Friday, May 18, 2007

Smallest Big, Biggest Small

The smallest mammal living today is the Etruscan shrew; the smallest bird is the bee humming bird. Each weighs about 2 g (0.07 oz) - less than a bumble bee.The creatures are at the limit of miniaturisation for warm-blooded animals. This is because warm-blooded animals lose heat from the surface of their bodies, and at this size their skin area is so large in proportion to their volume that virtually all the heat the animals generate is lost.

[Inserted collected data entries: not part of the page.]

(* ===== verification/Prelude.v ===== *)
(** * Verification of pthrlib

    pthrlib is a C library of cooperative threads ("pseudothreads") for network
    servers.  One process runs a reactor, a loop around [poll] that calls event
    handlers and timers; each thread runs on its own stack until it would block,
    registers with the reactor and switches back to it.  On the threads are built
    wait queues, mutexes, readers/writers locks and buffered I/O; on the I/O
    library the HTTP server side, CGI parameters and an FTP client; beside them an
    interface to PostgreSQL, and the start-up code and the listener thread of
    servers, with two example servers.  All paths below are relative to the
    directory [src] of the repository, those of the examples to its root.

    ** Parts, files and their correspondence to the code

    - [Prelude.v], [Prog.v]: machine integers with their wrap-around, bytes, and
      the ways a function of the library ends (returns, [pth_die], [pth_exit],
      [abort] or an invalid access, out of fuel).
    - [C2lib.v], [Cstring.v]: pthrlib is built on c2lib, which is not part of
      the repository.  Its pools, vectors, hashes and string functions are the
      classes [Pools], [Vector], [Shash] and [Pstring]; their laws are its
      documented behaviour and each class has an executable instance.
      [Cstring.v] also has the C library's character and number functions.
      [Forest.v] gives the effect of pool operations on the trees of pools that
      the locks use.
    - [pthr_reactor.c]: [ReactorHandles.v] (the arrays [handles] and
      [poll_array]; [reactor_register], [reactor_unregister], with what [memcpy]
      does to overlapping cells as the class [Memcpy]),
      [ReactorTimers.v] (the doubly linked delta queue in memory), [Reactor.v]
      (whole state; timers, prepoll handlers, [reactor_invoke],
      [reactor_init], [reactor_stop]).
    - [pthr_wait_queue.c]: [WaitQueue.v]; [pthr_mutex.c]: [Mutex.v];
      [pthr_rwlock.c]: [Rwlock.v].  [Locks.v] has the interface [Lock] both
      locks implement, and the machine of threads, wake-ups, alarms and exits in
      which they are used, as a step function with its reachable states.
    - [pthr_stack.c]: [Stack.v].
    - [pthr_pseudothread.c]: [Threads.v] (table of threads), [Exceptions.v]
      ([pth_catch], [_pth_die], [pth_exit]; [setjmp] saves a control stack),
      [Blocking.v] (every blocking call, [_sleep], [_poll], [pth_select],
      alarms, LANGUAGE and TZ), [Environ.v] (the replacement of [setenv] by
      [putenv]), [Context.v] (the switches between threads and their callers on
      the contexts of [pthr_context.c]: a machine with registers and a memory of
      words, in which [setjmp] and [longjmp] save and restore registers).
    - [pthr_iolib.c]: [Iolib.v], with proofs in [IolibSpec.v] and
      [IolibStreams.v]; the interface to the layer below is the class
      [Sockets].  [IoThreads.v] discharges that interface with the calls of
      [Blocking.v].  [IoWorld.v] carries the results to larger states;
      [IoKeeps.v] has what operations on handles leave alone, [IoClose.v] the
      closing of handles.  [Popen.v] has [io_popen] and [io_pclose] on the tables
      of descriptors of [Descriptors.v].
    - [pthr_http.c]: [Http.v], proofs in [HttpSpec.v] (requests) and
      [HttpResponses.v]; [pthr_cgi.c]: [CgiEscape.v] and [Cgi.v].
    - [pthr_ftpc.c]: [Ftpc.v], proofs in [FtpcSpec.v]; sockets, names and local
      files are the class [Net].
    - [pthr_dbi.c]: [Regex.v] (backtracking matching of the patterns the code
      uses), [DbiTime.v] (timestamps and intervals), [DbiQuery.v] (the text of
      queries and the escaping of strings; the scanner of the server is the class
      [SqlLexer]), [Dbi.v] (connections, statements,
      transactions, results); proofs in [DbiSpec.v], [DbiOps.v], [DbiReach.v]
      (states reachable by sequences of calls) and [DbiFetch.v] (rows);
      [DbiExamples.v] runs them against a scripted server.  libpq is the class
      [Libpq]; which queries begin and end transactions is the class [TxCommands].
    - [pthr_server.c]: [Server.v], proofs in [ServerSpec.v]; the answers of the
      operating system are the class [System].  [pthr_listener.c]: [Listener.v],
      on [pth_accept] of [Blocking.v].  [Programs.v] has the functions that create
      the threads of the listener and of the examples ([new_listener],
      [new_eg1_echo_processor], [new_eg2_server_processor]) and the main programs
      of the examples.
    - [examples/pthr_eg1_echo.c]: [Eg1Echo.v], and [EchoReactor.v] for the same
      thread over the blocking calls and the reactor; [examples/pthr_eg2_server.c]:
      [Eg2Server.v], proofs in [Eg2Spec.v], a session in [Eg2Examples.v]; the file
      system is the classes [Disk] and [Files].

    Records keep the fields of the C structures, pointers are addresses in
    finite maps, and global variables are fields of the state.  Code that
    crosses a context switch is split at the switch (wait queues, locks) or takes
    what the others do meanwhile as the parameter [switch] (blocking calls).
    System calls, handlers of clients and c2lib are parameters.

    ** What the theorems show

    - Reactor: the arrays implement a finite map under any sequence of calls, as
      long as [memcpy] copies overlapping cells to lower addresses as [memmove] does
      ([CopiesForward]) or no more than one cell follows the one removed; the
      theorems about blocking calls, sessions and the listener take [CopiesForward]
      as a hypothesis.  The array given to [poll] is exact; the delta queue
      implements a schedule of absolute times; one turn of the loop, also with
      handlers that use the reactor themselves, calls timers, prepoll handlers and
      handles as documented, under the restrictions that the theorem names; no due
      timer is left; when shut-down completes.
    - Locks: in every reachable state of the machine, mutual exclusion, no lost
      wake-up for mutexes and for writers, release at thread exit, and exactly
      which misuse aborts the program.  For the readers/writers lock the states are
      those reached without a thread entering for reading a lock it is inside.
    - Threads: the table lists each live thread once on a stack of its own;
      stacks are unmapped once and not while in use; exceptions behave as nested
      handlers; blocking calls return the first answer that is not that they would
      block and leave nothing registered; the sets computed by [pth_select]; the
      contexts implement coroutines, with the stacks of threads and of those who
      started or resumed them put back, and a thread begins in [thread_trampoline]
      with itself as the argument; setting variables with [putenv] is the same as
      with [setenv], up to the size of the buffers.
    - I/O: a handle refines a pair of streams however the kernel splits reads
      and writes, also over the blocking calls and the reactor; copying and the
      bound of [io_fgets]; a program started by [io_popen] is connected by
      exactly one pipe.
    - HTTP, CGI, FTP: requests and parameters read back what a client wrote;
      every input ends in one of the documented ways; the text of responses and
      chunks; commands and replies of an FTP session; ports in PASV and PORT.
    - Database: no sequence of calls uses a result or handle that was freed, and
      which calls abort; queries are sent within transactions and the flag of a
      handle says when one is open; the server reads the arguments of a statement
      as constants whatever they contain, where the placeholders are between
      tokens; every row is fetched once, with the values the server printed,
      fractions of seconds with fewer than six digits excepted; bound variables
      keep their types.
    - Servers: the socket, the descriptors and the user a server starts with;
      every connection is handed on once; the two example servers, from the
      requests on a connection to the bytes sent back on it, as compositions of
      the libraries above, the echo server down to the system calls.
    - Deviations: several theorems prove behaviour that is at odds with the
      comments or with the intent of the code (a skipped prepoll handler, events
      of a former owner, a copy of overlapping cells, a forgotten reader, a reader
      that enters twice, a null set in [pth_select], a byte
      0xFF taken for the end of file, a store after a buffer in the CGI code, a
      socket left open by the FTP client, descriptors left open by the file
      server, a listening socket closed with the terminal, rows of an earlier
      query after a failed one, a placeholder in a comment, buffers of [do_setenv] that are never reused, a
      user looked for below the new root directory, ...).

    ** Bounds and fuel

    Integers are kept at their width where they can overflow.  Loops over data
    recurse on it.  Loops whose length depends on the outside take fuel: a
    blocking call needs more than the number of times the socket makes it wait,
    the copying loop one more than the bytes to be read, the FTP client one more
    than the lines of a reply; the theorems state the amount and that it is
    enough.  [NoFuel] is a result of its own and never counts as an answer.

    ** Not modelled

    - The variant of [pthr_context.c] with [getcontext] and [makecontext], which
      only calls the C library, and the layout of jump buffers on the various
      systems ([SET_PC], [SET_SP]).
    - [catch_sigsegv] of the server (a stack trace on the standard error output)
      and the signal handlers of the file server's main program.
    - The test programs, which only call the library.
    - Messages to the system log and the standard error output; the memory of
      pools, except where clean-up functions have effects. *)

From stdpp Require Import base list gmap strings.
From Stdlib Require Import Strings.Byte.

(** ** Automation *)

Create HintDb pthr.
#[export] Hint Constants Opaque : pthr.

(** ** Notations *)

Declare Scope pthr_scope.
Delimit Scope pthr_scope with pthr.

(** ** Machine integers

    The library is written for 32-bit [int], 16-bit [short], 64-bit
    [unsigned long long] and signed 8-bit [char] (i386).  Values are [Z];
    every conversion to a narrower type is one of the wraps below. *)

Open Scope Z_scope.

Definition wrapu (w : Z) (z : Z) : Z := z mod 2 ^ w.

Definition wraps (w : Z) (z : Z) : Z :=
  (z + 2 ^ (w - 1)) mod 2 ^ w - 2 ^ (w - 1).

Abbreviation to_u64 := (wrapu 64).
Abbreviation to_u32 := (wrapu 32).
Abbreviation to_int := (wraps 32).
Abbreviation to_short := (wraps 16).
Abbreviation to_char := (wraps 8).

Definition INT_MAX : Z := 2147483647.
Definition INT_MIN : Z := -2147483648.

Lemma wrapu_small w z : 0 <= z < 2 ^ w -> wrapu w z = z.
Proof. intros. unfold wrapu. by apply Z.mod_small. Qed.

Lemma wrapu_range w z : 0 <= w -> 0 <= wrapu w z < 2 ^ w.
Proof. intros. unfold wrapu. apply Z.mod_pos_bound. lia. Qed.

Lemma wrapu_idemp w z : wrapu w (wrapu w z) = wrapu w z.
Proof. unfold wrapu. by rewrite Zmod_mod. Qed.

Lemma wrapu_add_l w a b : wrapu w (wrapu w a + b) = wrapu w (a + b).
Proof. unfold wrapu. by rewrite Zplus_mod_idemp_l. Qed.

Lemma wrapu_add_r w a b : wrapu w (a + wrapu w b) = wrapu w (a + b).
Proof. unfold wrapu. by rewrite Zplus_mod_idemp_r. Qed.

Lemma wrapu_sub_l w a b : wrapu w (wrapu w a - b) = wrapu w (a - b).
Proof. unfold wrapu. by rewrite Zminus_mod_idemp_l. Qed.

Lemma wrapu_sub_r w a b : wrapu w (a - wrapu w b) = wrapu w (a - b).
Proof. unfold wrapu. by rewrite Zminus_mod_idemp_r. Qed.

Lemma wraps_small w z :
  0 < w -> - 2 ^ (w - 1) <= z < 2 ^ (w - 1) -> wraps w z = z.
Proof.
  intros Hw Hz. unfold wraps.
  assert (2 ^ w = 2 * 2 ^ (w - 1)) as Hp.
  { rewrite <- Z.pow_succ_r by lia. f_equal. lia. }
  rewrite Z.mod_small; lia.
Qed.

Lemma wraps_range w z : 0 < w -> - 2 ^ (w - 1) <= wraps w z < 2 ^ (w - 1).
Proof.
  intros Hw. unfold wraps.
  assert (2 ^ w = 2 * 2 ^ (w - 1)) as Hp.
  { rewrite <- Z.pow_succ_r by lia. f_equal. lia. }
  assert (0 < 2 ^ (w - 1)) by (apply Z.pow_pos_nonneg; lia).
  pose proof (Z.mod_pos_bound (z + 2 ^ (w - 1)) (2 ^ w) ltac:(lia)). lia.
Qed.

Create Rewrite HintDb wrap.
#[export] Hint Rewrite wrapu_idemp wrapu_add_l wrapu_add_r wrapu_sub_l
  wrapu_sub_r : wrap.

(** ** Generic lemmas on lists *)

Section lists.
Context {A : Type}.
Implicit Types l : list A.

(** The array left by copying [n] elements from [src] down to [dst]
    ([dst < src]); cells outside the target range keep their value. *)
Definition copy_down (dst src n : nat) (l : list A) : list A :=
  take dst l ++ take n (drop src l) ++ drop (dst + n) l.

Lemma copy_down_length dst src n l :
  (dst <= src)%nat -> (src + n <= length l)%nat ->
  length (copy_down dst src n l) = length l.
Proof.
  intros. unfold copy_down.
  rewrite !length_app, !length_take, !length_drop. lia.
Qed.

Lemma copy_down_lookup_lt dst src n l i :
  (i < dst)%nat -> (dst <= length l)%nat -> copy_down dst src n l !! i = l !! i.
Proof.
  intros. unfold copy_down.
  rewrite lookup_app_l by (rewrite length_take; lia).
  by rewrite lookup_take_lt by lia.
Qed.

Lemma copy_down_lookup_in dst src n l i :
  (dst <= i < dst + n)%nat -> (src + n <= length l)%nat -> (dst <= src)%nat ->
  copy_down dst src n l !! i = l !! (i + (src - dst))%nat.
Proof.
  intros. unfold copy_down.
  rewrite lookup_app_r by (rewrite length_take; lia).
  rewrite length_take, lookup_app_l
    by (rewrite length_take, length_drop; lia).
  rewrite lookup_take_lt by lia. rewrite lookup_drop. f_equal. lia.
Qed.

(** The contents of a block grown by [realloc] to [n] cells: the old
    cells, then unspecified ones. *)
Definition realloc (junk : nat -> A) (l : list A) (n : nat) : list A :=
  l ++ (junk <$> seq (length l) (n - length l)).

Lemma realloc_length junk l n :
  (length l <= n)%nat -> length (realloc junk l n) = n.
Proof. intros. unfold realloc. rewrite length_app, length_fmap, length_seq. lia. Qed.

Lemma realloc_lookup_lt junk l n i :
  (i < length l)%nat -> realloc junk l n !! i = l !! i.
Proof. intros. unfold realloc. by rewrite lookup_app_l. Qed.

Lemma list_find_None_forall (P : A -> Prop) `{!forall x, Decision (P x)} l :
  list_find P l = None <-> forall i x, l !! i = Some x -> ~ P x.
Proof.
  rewrite list_find_None, Forall_lookup. done.
Qed.
End lists.

(** Running a list of actions that may fail, in order. *)
Fixpoint run_all {A W : Type} (run : A -> W -> option W) (l : list A) (w : W)
  : option W :=
  match l with
  | [] => Some w
  | a :: l => w' ← run a w; run_all run l w'
  end.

Cold-blooded animals can be much smaller, because their body temperature varies with the environment and they do not need to retain heat. The smallest vertebrate (creature with a spinal column) is the pygmy goby, a fish just 8 mm (0.3 in) long - about the width of a pencil. It tips the scales at 4 mg (0.0014 oz), not a catch a fisherman would boast about. Insects may be even tinier - the smallest of all being the fairy fly, at 0.4 mm (0.016 in) long.

The creatures are made up of a vast number of individual cells. Early forms of life, the protozoa, consisted of a single cell. Since the average human body contains 50,000 million cells, you might expect all protozoa to be microscopic in size. But some extinct species were almost 25 mm (1 in) across. Living forms reach 15 mm (0.6 in) in diameter.

Eggs, too, whatever their size, are just single cells. Those of some extinct birds and reptiles were enormous. The largest yet discovered is the egg of the aepyornis, or elephant bird, which lived on the island of Madagascar between 2,000,000 and 10,000 BC. This laid an egg 375 mm (15 in) log. One aepyornis egg would have provided 180 people with the equivalent of a hen's egg each.